Exercise brief >> A stretch of the entries below is to be set down exactly, running from the line with "Lemma run_returns (me" through the line with "[CancelJob] if the", both included, and no other line.

Data supplied >>

(** When the next-run computation returns, [next_run] is set. *)
Lemma _schedule_next_run_sets_next_run :
  establishes (fun s : JS => next_run (fst s) <> None) _schedule_next_run.
Proof.
  unfold _schedule_next_run.
  apply establishes_bind_r; intros j.
  destruct (negb _); [intros s a s'; discriminate|].
  do 6 (apply establishes_bind_r; intros ?).
  eapply establishes_bind_l with (R := sched_frame false).
  - intros [j0 e0] [] s' [= <-]. simpl. discriminate.
  - intros _. apply frame_tail.
  - intros s s' HQ Hfr. by apply Hfr.
Qed.

(** ** [Job.run] *)

(** Unfold the monad, and nothing else. *)
Ltac mred :=
  cbv beta iota delta [bind log self gets set_self modify ret lift need raise
                       fst snd].

Lemma scheduler_timestamp_eq (j : Job) (e e1 : Env) r sr :
  scheduler j = Some sr -> timestamp e = (r, e1) ->
  scheduler_timestamp (j, e) = (r, (j, e1)).
Proof.
  intros Hs Ht. unfold scheduler_timestamp, bind, self, gets, in_env. simpl.
  rewrite Hs. simpl. by rewrite Ht.
Qed.

Lemma timestamp_trace (e e1 : Env) r : timestamp e = (r, e1) -> trace e1 = trace e.
Proof.
  unfold timestamp. destruct (is_realtime (sched e)); by intros [= _ <-].
Qed.

Lemma calls_app (t1 t2 : list event) : calls (t1 ++ t2) = calls t1 ++ calls t2.
Proof. apply omap_app. Qed.

Lemma runs_app (t1 t2 : list event) : runs (t1 ++ t2) = runs t1 ++ runs t2.
Proof. apply omap_app. Qed.

Lemma _is_overdue_state when (s : JS) r s' : _is_overdue when s = (r, s') -> s' = s.
Proof.
  destruct s as [j e]. unfold _is_overdue, bind, self, gets, need, lift, ret, raise.
  simpl. destruct (cancel_after j); [destruct when|]; simpl; by intros [= _ <-].
Qed.

Lemma _is_overdue_frame when (j j' : Job) (e e' : Env) :
  cancel_after j' = cancel_after j ->
  fst (_is_overdue when (j', e')) = fst (_is_overdue when (j, e)).
Proof.
  intros Hc. unfold _is_overdue, bind, self, gets, need, lift, ret, raise. simpl.
  rewrite Hc. destruct (cancel_after j); [destruct when|]; reflexivity.
Qed.

Lemma timestamp_sched (e e1 : Env) r : timestamp e = (r, e1) -> sched e1 = sched e.
Proof.
  unfold timestamp. destruct (is_realtime (sched e)); by intros [= _ <-].
Qed.

(** The three ways through [run]: overdue on entry, the bound function
    raises, the bound function returns. *)
Lemma run_overdue (me : job_ref) (j : Job) (e e1 : Env) (now : option datetime) :
  scheduler j = Some the_scheduler ->
  timestamp (logged (EvRun me) e) = (Ok now, e1) ->
  _is_overdue now (j, e1) = (Ok true, (j, e1)) ->
  run me (j, e) = (Ok PyCancelJobClass, (j, e1)).
Proof.
  intros Hs Ht Hov.
  pose proof (scheduler_timestamp_eq j _ _ _ _ Hs Ht) as Hst.
  unfold run. mred. fold (logged (EvRun me) e). rewrite Hst. mred.
  by rewrite Hov.
Qed.

Lemma run_raises (me : job_ref) (j : Job) (e e1 : Env) (now : option datetime) f x :
  scheduler j = Some the_scheduler ->
  timestamp (logged (EvRun me) e) = (Ok now, e1) ->
  _is_overdue now (j, e1) = (Ok false, (j, e1)) ->
  job_func j = Some f ->
  job_call f (trace e1 ++ [EvCall f]) = Raise x ->
  run me (j, e) = (Raise x, (j, logged (EvCall f) e1)).
Proof.
  intros Hs Ht Hov Hf Hcall.
  pose proof (scheduler_timestamp_eq j _ _ _ _ Hs Ht) as Hst.
  unfold run. mred. fold (logged (EvRun me) e). rewrite Hst. mred.
  rewrite Hov. mred. rewrite Hf. mred. fold (logged (EvCall f) e1).
  change (trace (logged (EvCall f) e1)) with (trace e1 ++ [EvCall f]).
  by rewrite Hcall.
Qed.

Lemma run_returns (me : job_ref) (j : Job) (e e1 : Env) (now : option datetime)
    f v t2 e2 j' e' late :
  scheduler j = Some the_scheduler ->
  timestamp (logged (EvRun me) e) = (Ok now, e1) ->
  _is_overdue now (j, e1) = (Ok false, (j, e1)) ->
  job_func j = Some f ->
  job_call f (trace e1 ++ [EvCall f]) = Ok v ->
  timestamp (logged (EvCall f) e1) = (Ok t2, e2) ->
  _schedule_next_run (set_last_run t2 j, e2) = (Ok tt, (j', e')) ->
  _is_overdue (next_run j') (j', e') = (Ok late, (j', e')) ->
  run me (j, e) = (Ok (if late then PyCancelJobClass else v), (j', e')).
Proof.
  intros Hs Ht Hov Hf Hcall Ht2 Hsch Hlate.
  pose proof (scheduler_timestamp_eq j _ _ _ _ Hs Ht) as Hst.
  pose proof (scheduler_timestamp_eq j _ _ _ _ Hs Ht2) as Hst2.
  unfold run. mred. fold (logged (EvRun me) e). rewrite Hst. mred.
  rewrite Hov. mred. rewrite Hf. mred. fold (logged (EvCall f) e1).
  change (trace (logged (EvCall f) e1)) with (trace e1 ++ [EvCall f]).
  rewrite Hcall, Hst2. mred. rewrite Hsch. mred. rewrite Hlate.
  by destruct late.
Qed.

(** C1: [Job.run()].  Let [now] be the scheduler's instant read on entry.
    If [now] is strictly after [cancel_after], [run] returns [CancelJob]
    at once: the bound function is not invoked and the job is unchanged
    (in particular [last_run] and [next_run]).  Otherwise the bound
    function is invoked once; when it returns [v], [last_run] becomes
    the current instant, [next_run] is recomputed, and [run] returns
    [CancelJob] if the new [next_run] is strictly after [cancel_after]
    and [v] unchanged if it is not. *)
Theorem run_contract (me : job_ref) (j : Job) (e e1 : Env) (now : option datetime) :
  scheduler j = Some the_scheduler ->
  timestamp (logged (EvRun me) e) = (Ok now, e1) ->
  (_is_overdue now (j, e1) = (Ok true, (j, e1)) ->
     run me (j, e) = (Ok PyCancelJobClass, (j, e1))
     /\ calls (trace e1) = calls (trace e))
  /\
  (_is_overdue now (j, e1) = (Ok false, (j, e1)) ->
   forall f v t2 e2 j' e',
     job_func j = Some f ->
     job_call f (trace e1 ++ [EvCall f]) = Ok v ->
     timestamp (logged (EvCall f) e1) = (Ok t2, e2) ->
     _schedule_next_run (set_last_run t2 j, e2) = (Ok tt, (j', e')) ->
     forall late, _is_overdue (next_run j') (j', e') = (Ok late, (j', e')) ->
       run me (j, e) = (Ok (if late then PyCancelJobClass else v), (j', e'))
       /\ last_run j' = t2
       /\ calls (trace e') = calls (trace e) ++ [f]
       /\ cancel_after j' = cancel_after j).
Proof.
  intros Hs Ht. split.
  - intros Hov. split.
    + by apply run_overdue with now.
    + rewrite (timestamp_trace _ _ _ Ht). simpl.
      rewrite calls_app. simpl. apply app_nil_r.
  - intros Hov f v t2 e2 j' e' Hf Hcall Ht2 Hsch late Hlate.
    pose proof (frame__schedule_next_run _ _ _ Hsch) as Hfr.
    split; [|split; [|split]].
    + by eapply run_returns.
    + apply (fr_last_run _ _ _ Hfr).
    + pose proof (fr_trace _ _ _ Hfr) as Htr. simpl in Htr. rewrite Htr.
      rewrite (timestamp_trace _ _ _ Ht2). simpl.
      rewrite (timestamp_trace _ _ _ Ht). simpl.
      rewrite !calls_app. simpl. by rewrite app_nil_r.
    + apply (fr_cancel_after _ _ _ Hfr).
Qed.

(** ** Scheduler methods on a job object *)

Lemma with_job_eq {A} (r : job_ref) (m : M JS A) (w : World) j res j' e' :
  heap w !! r = Some j -> m (j, env w) = (res, (j', e')) ->
  with_job r m w = (res, mk_World (<[r := j']> (heap w)) e').
Proof. intros Hj Hm. unfold with_job. by rewrite Hj, Hm. Qed.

Task response >>
Lemma run_returns (me : job_ref) (j : Job) (e e1 : Env) (now : option datetime)
    f v t2 e2 j' e' late :
  scheduler j = Some the_scheduler ->
  timestamp (logged (EvRun me) e) = (Ok now, e1) ->
  _is_overdue now (j, e1) = (Ok false, (j, e1)) ->
  job_func j = Some f ->
  job_call f (trace e1 ++ [EvCall f]) = Ok v ->
  timestamp (logged (EvCall f) e1) = (Ok t2, e2) ->
  _schedule_next_run (set_last_run t2 j, e2) = (Ok tt, (j', e')) ->
  _is_overdue (next_run j') (j', e') = (Ok late, (j', e')) ->
  run me (j, e) = (Ok (if late then PyCancelJobClass else v), (j', e')).
Proof.
  intros Hs Ht Hov Hf Hcall Ht2 Hsch Hlate.
  pose proof (scheduler_timestamp_eq j _ _ _ _ Hs Ht) as Hst.
  pose proof (scheduler_timestamp_eq j _ _ _ _ Hs Ht2) as Hst2.
  unfold run. mred. fold (logged (EvRun me) e). rewrite Hst. mred.
  rewrite Hov. mred. rewrite Hf. mred. fold (logged (EvCall f) e1).
  change (trace (logged (EvCall f) e1)) with (trace e1 ++ [EvCall f]).
  rewrite Hcall, Hst2. mred. rewrite Hsch. mred. rewrite Hlate.
  by destruct late.
Qed.

(** C1: [Job.run()].  Let [now] be the scheduler's instant read on entry.
    If [now] is strictly after [cancel_after], [run] returns [CancelJob]
    at once: the bound function is not invoked and the job is unchanged
    (in particular [last_run] and [next_run]).  Otherwise the bound
    function is invoked once; when it returns [v], [last_run] becomes
    the current instant, [next_run] is recomputed, and [run] returns
    [CancelJob] if the new [next_run] is strictly after [cancel_after]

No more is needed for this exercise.